The presence of endothelial lineages as possible indicators of hematopoietic potential via the hemangioblast or hemogenic endothelium was next studied by the addition of VEGF to the differentiation medium and studying the non-haematopoietic endothelial lineage markers CD34+/CD31+/CD45-. As VEGF receptor 1 (VEGFR1) is present on endothelial cells, including hemogenic endothelial cells, it was hypothesized that adding VEGF to the differentiation cultures could increase hemogenic-endothelial cell proliferation and hematopoietic cell output. Interestingly, after treatment with low levels of VEGF only, a high correlation between blood cell output and the presence of endothelial like cells was observed. High levels of VEGF yielded very few haematopoietic cells, which the authors suggest is perhaps due to negative feedback mechanisms occurring at earlier time points during development.

Next, the authors assayed multiple human ESC and iPSC lines for their ability to differentiate towards the blood lineage using the optimized blood differentiation protocol, including HUES3, H1 hESCs and iPSCs derived from cord blood, fibroblasts and genetically corrected Fanconi disease keratinocytes (Raya et al).

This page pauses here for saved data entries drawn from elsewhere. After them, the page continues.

(** * weather_app: a shallow embedding of the services, serializers and views

    The Python sources embedded here are
    [weather_app/services.py], [weather_app/serializers.py],
    [weather_app/models.py] and [weather_app/views.py].

    Python values that come out of [response.json()] are modelled by the
    type [Py.value]; Python exceptions by the error monad [Py.result]. *)

From Stdlib Require Import ZArith List String Ascii Bool Lia.
From Stdlib Require Import Floats.SpecFloat.
From Stdlib Require Import Orders Sorting.Mergesort Sorting.Sorted Sorting.Permutation.
Import ListNotations.
Local Open Scope string_scope.
Local Open Scope Z_scope.
Set Warnings "-register-all".

(* ===================================================================== *)
(** ** Python values, exceptions and the built-in operations the code uses *)
(* ===================================================================== *)

Module Py.

(** The exceptions that the modelled code can raise or catch. *)
Inductive exn : Type :=
| TypeError
| KeyError
| IndexError
| AttributeError
| RequestException (msg : string)   (* requests.RequestException *)
| Exception (msg : string)          (* raise Exception(f"...") *)
| DoesNotExist                      (* Model.DoesNotExist *)
| MultipleObjectsReturned.          (* Model.MultipleObjectsReturned *)

Inductive result (A : Type) : Type :=
| Ok (a : A)
| Raise (e : exn).
Arguments Ok {A} a.
Arguments Raise {A} e.

Definition bind {A B : Type} (c : result A) (k : A -> result B) : result B :=
  match c with
  | Ok a => k a
  | Raise e => Raise e
  end.

(** The outcome of a serializer's [validate...] method: the value it
    returns, or the message of the serializers.ValidationError it raises. *)
Inductive validated (A : Type) : Type :=
| Valid (a : A)
| Invalid (msg : string).
Arguments Valid {A} a.
Arguments Invalid {A} msg.

(** [for x in xs: out.append(f x)], stopping at the first exception. *)
Fixpoint mapM {A B : Type} (f : A -> result B) (xs : list A) : result (list B) :=
  match xs with
  | [] => Ok []
  | x :: xs' =>
      bind (f x) (fun y => bind (mapM f xs') (fun ys => Ok (y :: ys)))
  end.

(** A Python float is an IEEE 754 binary64 datum. *)
Definition float := spec_float.

(** What [json.loads] produces: None, bool, int, float, str, list, and
    dict with string keys (kept as an association list whose first
    binding of a key is the dict's value for it). *)
Inductive value : Type :=
| PyNone
| PyBool (b : bool)
| PyInt (z : Z)
| PyFloat (f : float)
| PyStr (s : string)
| PyList (l : list value)
| PyDict (kv : list (string * value)).

Fixpoint assoc {A : Type} (k : string) (kv : list (string * A)) : option A :=
  match kv with
  | [] => None
  | (k', v) :: kv' => if String.eqb k k' then Some v else assoc k kv'
  end.

(** [bool(x)] for a float: only the two zeros are false (NaN is true). *)
Definition float_truthy (f : float) : bool :=
  match f with
  | S754_zero _ => false
  | _ => true
  end.

(** [bool(x)]. *)
Definition truthy (v : value) : bool :=
  match v with
  | PyNone => false
  | PyBool b => b
  | PyInt z => negb (z =? 0)
  | PyFloat f => float_truthy f
  | PyStr s => negb (String.eqb s EmptyString)
  | PyList l => match l with [] => false | _ => true end
  | PyDict kv => match kv with [] => false | _ => true end
  end.

(** [d.get(k, default)]: only a dict has the method. *)
Definition get_default (d : value) (k : string) (default : value) : result value :=
  match d with
  | PyDict kv => Ok (match assoc k kv with Some v => v | None => default end)
  | _ => Raise AttributeError
  end.

(** [d.get(k)], whose default is None. *)
Definition get (d : value) (k : string) : result value :=
  get_default d k PyNone.

(** [d[k]] for a string key [k]. *)
Definition getitem_str (d : value) (k : string) : result value :=
  match d with
  | PyDict kv =>
      match assoc k kv with
      | Some v => Ok v
      | None => Raise KeyError
      end
  | _ => Raise TypeError
  end.

(** [len(x)]. *)
Definition len (v : value) : result nat :=
  match v with
  | PyStr s => Ok (String.length s)
  | PyList l => Ok (List.length l)
  | PyDict kv => Ok (List.length kv)
  | _ => Raise TypeError
  end.

(** [x[i]] for a non-negative int [i] (the code only indexes with
    [range] counters). *)
Definition getitem_int (v : value) (i : nat) : result value :=
  match v with
  | PyList l =>
      match nth_error l i with
      | Some x => Ok x
      | None => Raise IndexError
      end
  | PyStr s =>
      match String.get i s with
      | Some c => Ok (PyStr (String c EmptyString))
      | None => Raise IndexError
      end
  | PyDict _ => Raise KeyError        (* the keys are strings *)
  | _ => Raise TypeError
  end.

(** The integer a float is equal to, if any: [1.0 == 1] and
    [hash(1.0) == hash(1)], so such a float finds an int key of a dict. *)
Definition float_int_value (f : float) : option Z :=
  match f with
  | S754_zero _ => Some 0
  | S754_finite s m e =>
      let sign := fun v : Z => if s then - v else v in
      if 0 <=? e then Some (sign (Z.pos m * 2 ^ e))
      else if Z.pos m mod 2 ^ (- e) =? 0 then Some (sign (Z.pos m / 2 ^ (- e)))
      else None
  | _ => None
  end.

(** The int key that a value used as a dict key is equal to:
    [hash] fails on lists and dicts; [False == 0], [True == 1]; None and
    strings are hashable and equal to no int. *)
Definition int_key (v : value) : result (option Z) :=
  match v with
  | PyNone => Ok None
  | PyBool b => Ok (Some (if b then 1 else 0))
  | PyInt z => Ok (Some z)
  | PyFloat f => Ok (float_int_value f)
  | PyStr _ => Ok None
  | PyList _ => Raise TypeError
  | PyDict _ => Raise TypeError
  end.

(** [k in x] for a string [k]: key membership for a dict, element
    membership for a list, substring test for a str. *)
Definition contains (v : value) (k : string) : result bool :=
  match v with
  | PyDict kv => Ok (match assoc k kv with Some _ => true | None => false end)
  | PyList l =>
      Ok (existsb (fun x => match x with PyStr s => String.eqb s k | _ => false end) l)
  | PyStr s => Ok (match String.index 0 k s with Some _ => true | None => false end)
  | _ => Raise TypeError
  end.

(** The elements that [for x in v] visits. *)
Definition iter (v : value) : result (list value) :=
  match v with
  | PyList l => Ok l
  | PyStr s => Ok (map (fun c => PyStr (String c EmptyString)) (list_ascii_of_string s))
  | PyDict kv => Ok (map (fun p => PyStr (fst p)) kv)
  | _ => Raise TypeError
  end.

Fixpoint assocZ {A : Type} (k : Z) (kv : list (Z * A)) : option A :=
  match kv with
  | [] => None
  | (k', v) :: kv' => if k =? k' then Some v else assocZ k kv'
  end.

(** [str.isspace] on the code points below 256, which are the
    characters of [string]: TAB, LF, VT, FF, CR, FS, GS, RS, US, SPACE,
    NEL and NBSP. *)
Definition is_space (c : ascii) : bool :=
  let n := nat_of_ascii c in
  ((9 <=? n) && (n <=? 13) || (28 <=? n) && (n <=? 32) || (n =? 133) || (n =? 160))%nat.

Fixpoint lstrip (s : string) : string :=
  match s with
  | EmptyString => EmptyString
  | String c s' => if is_space c then lstrip s' else s
  end.

Fixpoint rstrip (s : string) : string :=
  match s with
  | EmptyString => EmptyString
  | String c s' =>
      match rstrip s' with
      | EmptyString => if is_space c then EmptyString else String c EmptyString
      | r => String c r
      end
  end.

(** [s.strip()]. *)
Definition strip (s : string) : string := rstrip (lstrip s).

(** ['\x00' in s]. *)
Fixpoint has_null (s : string) : bool :=
  match s with
  | EmptyString => false
  | String c s' => Ascii.eqb c zero || has_null s'
  end.

(** The two outbound calls [requests.get(url, params=params, timeout=10)],
    identified by their parameters. *)
Inductive Request : Type :=
| Geocoding (name : string) (count : Z) (language format : string)
| Forecast (latitude longitude : float) (current hourly daily : list string)
    (timezone : string) (forecast_days : Z).

(** What the provider does with a request: [requests.get] or
    [raise_for_status] or [response.json()] raises a RequestException, or
    [response.json()] returns the decoded body. *)
Inductive HttpResult : Type :=
| HttpError (msg : string)
| HttpJson (data : value).

Definition Upstream : Type := Request -> HttpResult.

End Py.

Import Py.

Notation "x <- c ;; k" := (Py.bind c (fun x => k))
  (at level 61, c at next level, right associativity).

(* ===================================================================== *)
(** ** services.py: WeatherService *)
(* ===================================================================== *)

Module WeatherService.

(** The dict literal [weather_codes] of [_get_weather_description]. *)
Definition weather_codes : list (Z * string) :=
  [ (0, "Clear sky");
    (1, "Mainly clear");
    (2, "Partly cloudy");
    (3, "Overcast");
    (45, "Fog");
    (48, "Depositing rime fog");
    (51, "Light drizzle");
    (53, "Moderate drizzle");
    (55, "Dense drizzle");
    (56, "Light freezing drizzle");
    (57, "Dense freezing drizzle");
    (61, "Slight rain");
    (63, "Moderate rain");
    (65, "Heavy rain");
    (66, "Light freezing rain");
    (67, "Heavy freezing rain");
    (71, "Slight snow fall");
    (73, "Moderate snow fall");
    (75, "Heavy snow fall");
    (77, "Snow grains");
    (80, "Slight rain showers");
    (81, "Moderate rain showers");
    (82, "Violent rain showers");
    (85, "Slight snow showers");
    (86, "Heavy snow showers");
    (95, "Thunderstorm");
    (96, "Thunderstorm with slight hail");
    (99, "Thunderstorm with heavy hail") ].

(** [weather_codes.get(code, "Unknown")]. *)
Definition _get_weather_description (code : value) : result string :=
  k <- int_key code ;;
  Ok (match k with
      | Some z =>
          match assocZ z weather_codes with
          | Some s => s
          | None => "Unknown"
          end
      | None => "Unknown"
      end).

(** The dicts that [_format_weather_data] builds, one record per dict
    literal; the field names are the dict keys (prefixed, since some keys
    occur in several of the dicts). *)
Record CurrentWeather : Type := {
  cw_temperature : value;
  cw_feels_like : value;
  cw_humidity : value;
  cw_precipitation : value;
  cw_weather_code : value;
  cw_weather_description : string;
  cw_cloud_cover : value;
  cw_pressure : value;
  cw_wind_speed : value;
  cw_wind_direction : value;
  cw_is_day : value;
  cw_time : value
}.

Record HourlyEntry : Type := {
  h_time : value;
  h_temperature : value;
  h_humidity : value;
  h_precipitation_probability : value;
  h_precipitation : value;
  h_weather_code : value;
  h_weather_description : string;
  h_wind_speed : value
}.

Record DailyEntry : Type := {
  d_date : value;
  d_temperature_max : value;
  d_temperature_min : value;
  d_feels_like_max : value;
  d_feels_like_min : value;
  d_precipitation : value;
  d_wind_speed_max : value;
  d_wind_direction : value;
  d_weather_code : value;
  d_weather_description : string
}.

Record WeatherData : Type := {
  current_weather : CurrentWeather;
  hourly_forecast : list HourlyEntry;
  daily_forecast : list DailyEntry;
  timezone : value;
  elevation : value
}.

(** [block[key][i] if i < len(block.get(key, [])) else None]. *)
Definition metric_at (block : value) (key : string) (i : nat) : result value :=
  arr <- get_default block key (PyList []) ;;
  n <- len arr ;;
  if (i <? n)%nat then
    a <- getitem_str block key ;;
    getitem_int a i
  else Ok PyNone.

All cells tested following the optimized 3 week protocol were able to produce high yields of CD45+ cells (up to 84%; on average 41% ± 16% from seven pluripotent lines) from the differentiation culture, including significant numbers of primitive CD45+/CD34+ and CD45+/CD34+/CD38- hematopoietic progenitors. The functional assay for progenitors, the CFU assay, revealed CFU-granulocytes, CFU-macrophages, and burst-forming unit erythroid colonies, including more primitive CFU-granulocytes, erythrocytes, monocytes, and megakaryocytes colonies. In addition to having significant numbers of CD45+, CD11b+, and CD33+ cells in CFU–granulocyte, monocyte type colonies, the erythroid colonies showed a high proportion of CD45-/GlycophorinA+ cells, indicative of erythropoiesis. Importantly, the numbers of hematopoietic progenitor cells generated, as measured by colony forming unit assays, were comparable to numbers obtained from fresh umbilical cord blood mononuclear cell isolates on a per CD45+ cell basis. However, upon transplantation of haematopoietic progenitors into NOD/SCID/il2rg-/- mice, the engraftment of CD45+ cells diminished to zero at 10 weeks post transplant from an initial peak of 2.1%, suggesting that the cells generated may be short term repopulating cells and that de novo HSCs were not generated.

This study demonstrates a simple effective haematopoietic differentiation protocol for the expansion of pre-blood precursors and hematopoietic progenitors, which this study shows functions well when applied to multiple ESC and iPSC lines. Yet this protocol failed to derive long-term repopulating haematopoietic cells from pluripotent cell types, prompting continued investigation into the additional supportive signals which may be necessary to achieve this aim, either during the differentiation process or following donor cell engraftment. The protocols used in this study, however, represent a solid platform from which to progress and discover those factors required for the generation and expansion of definitive HSCs with long-term repopulating ability.



Woods NB, Parker AS, Moraghebi R, Lutz MK, Firth AL, Brennand KJ, Berggren WT, Raya A, Belmonte JC, Gage FH, Verma IM.
Brief report: efficient generation of hematopoietic precursors and progenitors from human pluripotent stem cell lines.
Stem Cells. 2011 Jul;29(7):1158-64. doi: 10.1002/stem.657.

Hong SH, Werbowetski-Ogilvie T, Ramos-Mejia V, Lee JB, Bhatia M.
Multiparameter comparisons of embryoid body differentiation toward human stem cell applications.
Stem Cell Res. 2010 Sep;5(2):120-30. Epub 2010 Apr 28.

Disease-corrected haematopoietic progenitors from Fanconi anaemia induced pluripotent stem cells.
Raya A, Rodríguez-Pizà I, Guenechea G, Vassena R, Navarro S, Barrero MJ, Consiglio A, Castellà M, Río P, Sleep E, González F, Tiscornia G, Garreta E, Aasen T, Veiga A, Verma IM, Surrallés J, Bueren J, Izpisúa Belmonte JC.
Nature. 2009 Jul 2;460(7251):53-9. Epub 2009 May 31.